Lemma fits_app col L1 L2 (lo mid hi : nat) :
  fits col lo mid L1 -> fits col mid hi L2 -> fits col lo hi (L1 ++ L2).
Proof.
  intros (h1 & H1 & Hle1) (h2 & H2 & Hle2). unfold fits.
  rewrite next_free_app, H1.
  destruct (next_free_lower col L2 mid h1 h2 H2 Hle1) as (h' & H' & Hle').
  exists h'. split; [exact H' | lia].
Qed.

Lemma fits_cons_same col L (c : cell_ref) (v : cell_value) (lo hi : nat) :
  cell_column c = col -> (lo <= cell_row c)%nat ->
  fits col (cell_row c + Dashboard.height v) hi L ->
  fits col lo hi ((c, v) :: L).
Proof.
  intros <- Hle (h & H & Hh). exists h. split; [|exact Hh].
  cbn [next_free]. rewrite String.eqb_refl.
  now replace (lo <=? cell_row c)%nat with true by (symmetry; now apply Nat.leb_le).
Qed.

Lemma fits_cons_other col L (c : cell_ref) (v : cell_value) (lo hi : nat) :
  cell_column c <> col -> fits col lo hi L -> fits col lo hi ((c, v) :: L).
Proof.
  intros Hne (h & H & Hh). exists h. split; [|exact Hh].
  cbn [next_free]. apply String.eqb_neq in Hne. now rewrite Hne.
Qed.

Lemma fits_name_amount_A (first lo : nat) (s : list (string * Q)) :
  (lo <= first)%nat ->
  fits "A" lo (first + length s) (Dashboard.name_amount_updates first s).
Proof.
  revert first lo. induction s as [|[name amount] s IH]; intros first lo Hle.
  - eapply fits_weaken; [apply fits_nil | cbn; lia].
  - cbn [Dashboard.name_amount_updates length].
    apply fits_cons_same; [reflexivity | exact Hle |].
    apply fits_cons_other; [discriminate|]. cbn [cell_row Dashboard.height].
    eapply fits_weaken; [apply (IH (S first)); lia | lia].
Qed.

Lemma fits_name_amount_B (first lo : nat) (s : list (string * Q)) :
  (lo <= first)%nat ->
  fits "B" lo (first + length s) (Dashboard.name_amount_updates first s).
Proof.
  revert first lo. induction s as [|[name amount] s IH]; intros first lo Hle.
  - eapply fits_weaken; [apply fits_nil | cbn; lia].
  - cbn [Dashboard.name_amount_updates length].
    apply fits_cons_other; [discriminate|].
    apply fits_cons_same; [reflexivity | exact Hle |]. cbn [cell_row Dashboard.height].
    eapply fits_weaken; [apply (IH (S first)); lia | lia].
Qed.

Lemma fits_name_amount_other col (first lo : nat) (s : list (string * Q)) :
  col <> "A" -> col <> "B" ->
  fits col lo lo (Dashboard.name_amount_updates first s).
Proof.
  intros HA HB. revert first. induction s as [|[name amount] s IH]; intros first.
  - apply fits_nil.
  - cbn [Dashboard.name_amount_updates].
    apply fits_cons_other; [cbn; congruence|].
    apply fits_cons_other; [cbn; congruence|]. apply IH.
Qed.

Lemma fits_grid_update_same col (row lo : nat) (rows : list (list item)) :
  (lo <= row)%nat ->
  fits col lo (row + length rows) (Dashboard.grid_update (Cell col row) rows).
Proof.
  intros Hle. destruct rows as [|r rows].
  - eapply fits_weaken; [apply fits_nil | lia].
  - cbn [Dashboard.grid_update]. apply fits_cons_same; [reflexivity | exact Hle |].
    apply fits_nil.
Qed.

Lemma fits_grid_update_other col col' (row lo : nat) (rows : list (list item)) :
  col' <> col ->
  fits col lo lo (Dashboard.grid_update (Cell col' row) rows).
Proof.
  intros Hne. destruct rows as [|r rows]; [apply fits_nil|].
  cbn [Dashboard.grid_update]. apply fits_cons_other; [exact Hne | apply fits_nil].
Qed.

(** What [next_free] checks is the order of the list within the column. *)
Lemma next_free_stacked col L (lo h : nat) :
  next_free col lo L = Some h ->
  (forall i u, L !! i = Some u -> cell_column (fst u) = col ->
     (lo <= cell_row (fst u))%nat
     /\ (cell_row (fst u) + Dashboard.height (snd u) <= h)%nat)
  /\ (forall i j u1 u2,
        (i < j)%nat -> L !! i = Some u1 -> L !! j = Some u2 ->
        cell_column (fst u1) = col -> cell_column (fst u2) = col ->
        (cell_row (fst u1) + Dashboard.height (snd u1) <= cell_row (fst u2))%nat).
Proof.
  revert lo. induction L as [|[c v] L IH]; intros lo H.
  - split; intros; discriminate.
  - cbn [next_free] in H. destruct (String.eqb (cell_column c) col) eqn:Ec.
    + destruct (lo <=? cell_row c)%nat eqn:E; [|discriminate].
      apply Nat.leb_le in E. pose proof (next_free_mono _ _ _ _ H) as Hm.
      destruct (IH _ H) as [Hin Hord]. split.
      * intros [|i] u Hu Hcol.
        -- injection Hu as <-. cbn [fst snd]. lia.
        -- destruct (Hin i u Hu Hcol). lia.
      * intros [|i] [|j] u1 u2 Hij H1 H2 Hc1 Hc2; try lia.
        -- injection H1 as <-. cbn [fst snd]. destruct (Hin j u2 H2 Hc2). lia.
        -- apply (Hord i j u1 u2); trivial; lia.
    + apply String.eqb_neq in Ec. destruct (IH _ H) as [Hin Hord]. split.
      * intros [|i] u Hu Hcol.
        -- injection Hu as <-. cbn [fst] in Hcol. contradiction.
        -- now apply (Hin i u).
      * intros [|i] [|j] u1 u2 Hij H1 H2 Hc1 Hc2; try lia.
        -- injection H1 as <-. cbn [fst] in Hc1. contradiction.
        -- apply (Hord i j u1 u2); trivial; lia.
Qed.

◆ ◆ ◆ ◆

THE PROBLEM
Write out the material once more so that every line matches exactly.

YOUR RESPONSE
Lemma fits_app col L1 L2 (lo mid hi : nat) :
  fits col lo mid L1 -> fits col mid hi L2 -> fits col lo hi (L1 ++ L2).
Proof.
  intros (h1 & H1 & Hle1) (h2 & H2 & Hle2). unfold fits.
  rewrite next_free_app, H1.
  destruct (next_free_lower col L2 mid h1 h2 H2 Hle1) as (h' & H' & Hle').
  exists h'. split; [exact H' | lia].
Qed.

Lemma fits_cons_same col L (c : cell_ref) (v : cell_value) (lo hi : nat) :
  cell_column c = col -> (lo <= cell_row c)%nat ->
  fits col (cell_row c + Dashboard.height v) hi L ->
  fits col lo hi ((c, v) :: L).
Proof.
  intros <- Hle (h & H & Hh). exists h. split; [|exact Hh].
  cbn [next_free]. rewrite String.eqb_refl.
  now replace (lo <=? cell_row c)%nat with true by (symmetry; now apply Nat.leb_le).
Qed.

Lemma fits_cons_other col L (c : cell_ref) (v : cell_value) (lo hi : nat) :
  cell_column c <> col -> fits col lo hi L -> fits col lo hi ((c, v) :: L).
Proof.
  intros Hne (h & H & Hh). exists h. split; [|exact Hh].
  cbn [next_free]. apply String.eqb_neq in Hne. now rewrite Hne.
Qed.

Lemma fits_name_amount_A (first lo : nat) (s : list (string * Q)) :
  (lo <= first)%nat ->
  fits "A" lo (first + length s) (Dashboard.name_amount_updates first s).
Proof.
  revert first lo. induction s as [|[name amount] s IH]; intros first lo Hle.
  - eapply fits_weaken; [apply fits_nil | cbn; lia].
  - cbn [Dashboard.name_amount_updates length].
    apply fits_cons_same; [reflexivity | exact Hle |].
    apply fits_cons_other; [discriminate|]. cbn [cell_row Dashboard.height].
    eapply fits_weaken; [apply (IH (S first)); lia | lia].
Qed.

Lemma fits_name_amount_B (first lo : nat) (s : list (string * Q)) :
  (lo <= first)%nat ->
  fits "B" lo (first + length s) (Dashboard.name_amount_updates first s).
Proof.
  revert first lo. induction s as [|[name amount] s IH]; intros first lo Hle.
  - eapply fits_weaken; [apply fits_nil | cbn; lia].
  - cbn [Dashboard.name_amount_updates length].
    apply fits_cons_other; [discriminate|].
    apply fits_cons_same; [reflexivity | exact Hle |]. cbn [cell_row Dashboard.height].
    eapply fits_weaken; [apply (IH (S first)); lia | lia].
Qed.

Lemma fits_name_amount_other col (first lo : nat) (s : list (string * Q)) :
  col <> "A" -> col <> "B" ->
  fits col lo lo (Dashboard.name_amount_updates first s).
Proof.
  intros HA HB. revert first. induction s as [|[name amount] s IH]; intros first.
  - apply fits_nil.
  - cbn [Dashboard.name_amount_updates].
    apply fits_cons_other; [cbn; congruence|].
    apply fits_cons_other; [cbn; congruence|]. apply IH.
Qed.

Lemma fits_grid_update_same col (row lo : nat) (rows : list (list item)) :
  (lo <= row)%nat ->
  fits col lo (row + length rows) (Dashboard.grid_update (Cell col row) rows).
Proof.
  intros Hle. destruct rows as [|r rows].
  - eapply fits_weaken; [apply fits_nil | lia].
  - cbn [Dashboard.grid_update]. apply fits_cons_same; [reflexivity | exact Hle |].
    apply fits_nil.
Qed.

Lemma fits_grid_update_other col col' (row lo : nat) (rows : list (list item)) :
  col' <> col ->
  fits col lo lo (Dashboard.grid_update (Cell col' row) rows).
Proof.
  intros Hne. destruct rows as [|r rows]; [apply fits_nil|].
  cbn [Dashboard.grid_update]. apply fits_cons_other; [exact Hne | apply fits_nil].
Qed.

(** What [next_free] checks is the order of the list within the column. *)
Lemma next_free_stacked col L (lo h : nat) :
  next_free col lo L = Some h ->
  (forall i u, L !! i = Some u -> cell_column (fst u) = col ->
     (lo <= cell_row (fst u))%nat
     /\ (cell_row (fst u) + Dashboard.height (snd u) <= h)%nat)
  /\ (forall i j u1 u2,
        (i < j)%nat -> L !! i = Some u1 -> L !! j = Some u2 ->
        cell_column (fst u1) = col -> cell_column (fst u2) = col ->
        (cell_row (fst u1) + Dashboard.height (snd u1) <= cell_row (fst u2))%nat).
Proof.
  revert lo. induction L as [|[c v] L IH]; intros lo H.
  - split; intros; discriminate.
  - cbn [next_free] in H. destruct (String.eqb (cell_column c) col) eqn:Ec.
    + destruct (lo <=? cell_row c)%nat eqn:E; [|discriminate].
      apply Nat.leb_le in E. pose proof (next_free_mono _ _ _ _ H) as Hm.
      destruct (IH _ H) as [Hin Hord]. split.
      * intros [|i] u Hu Hcol.
        -- injection Hu as <-. cbn [fst snd]. lia.
        -- destruct (Hin i u Hu Hcol). lia.
      * intros [|i] [|j] u1 u2 Hij H1 H2 Hc1 Hc2; try lia.
        -- injection H1 as <-. cbn [fst snd]. destruct (Hin j u2 H2 Hc2). lia.
        -- apply (Hord i j u1 u2); trivial; lia.
    + apply String.eqb_neq in Ec. destruct (IH _ H) as [Hin Hord]. split.
      * intros [|i] u Hu Hcol.
        -- injection Hu as <-. cbn [fst] in Hcol. contradiction.
        -- now apply (Hin i u).
      * intros [|i] [|j] u1 u2 Hij H1 H2 Hc1 Hc2; try lia.
        -- injection H1 as <-. cbn [fst] in Hc1. contradiction.
        -- apply (Hord i j u1 u2); trivial; lia.
Qed.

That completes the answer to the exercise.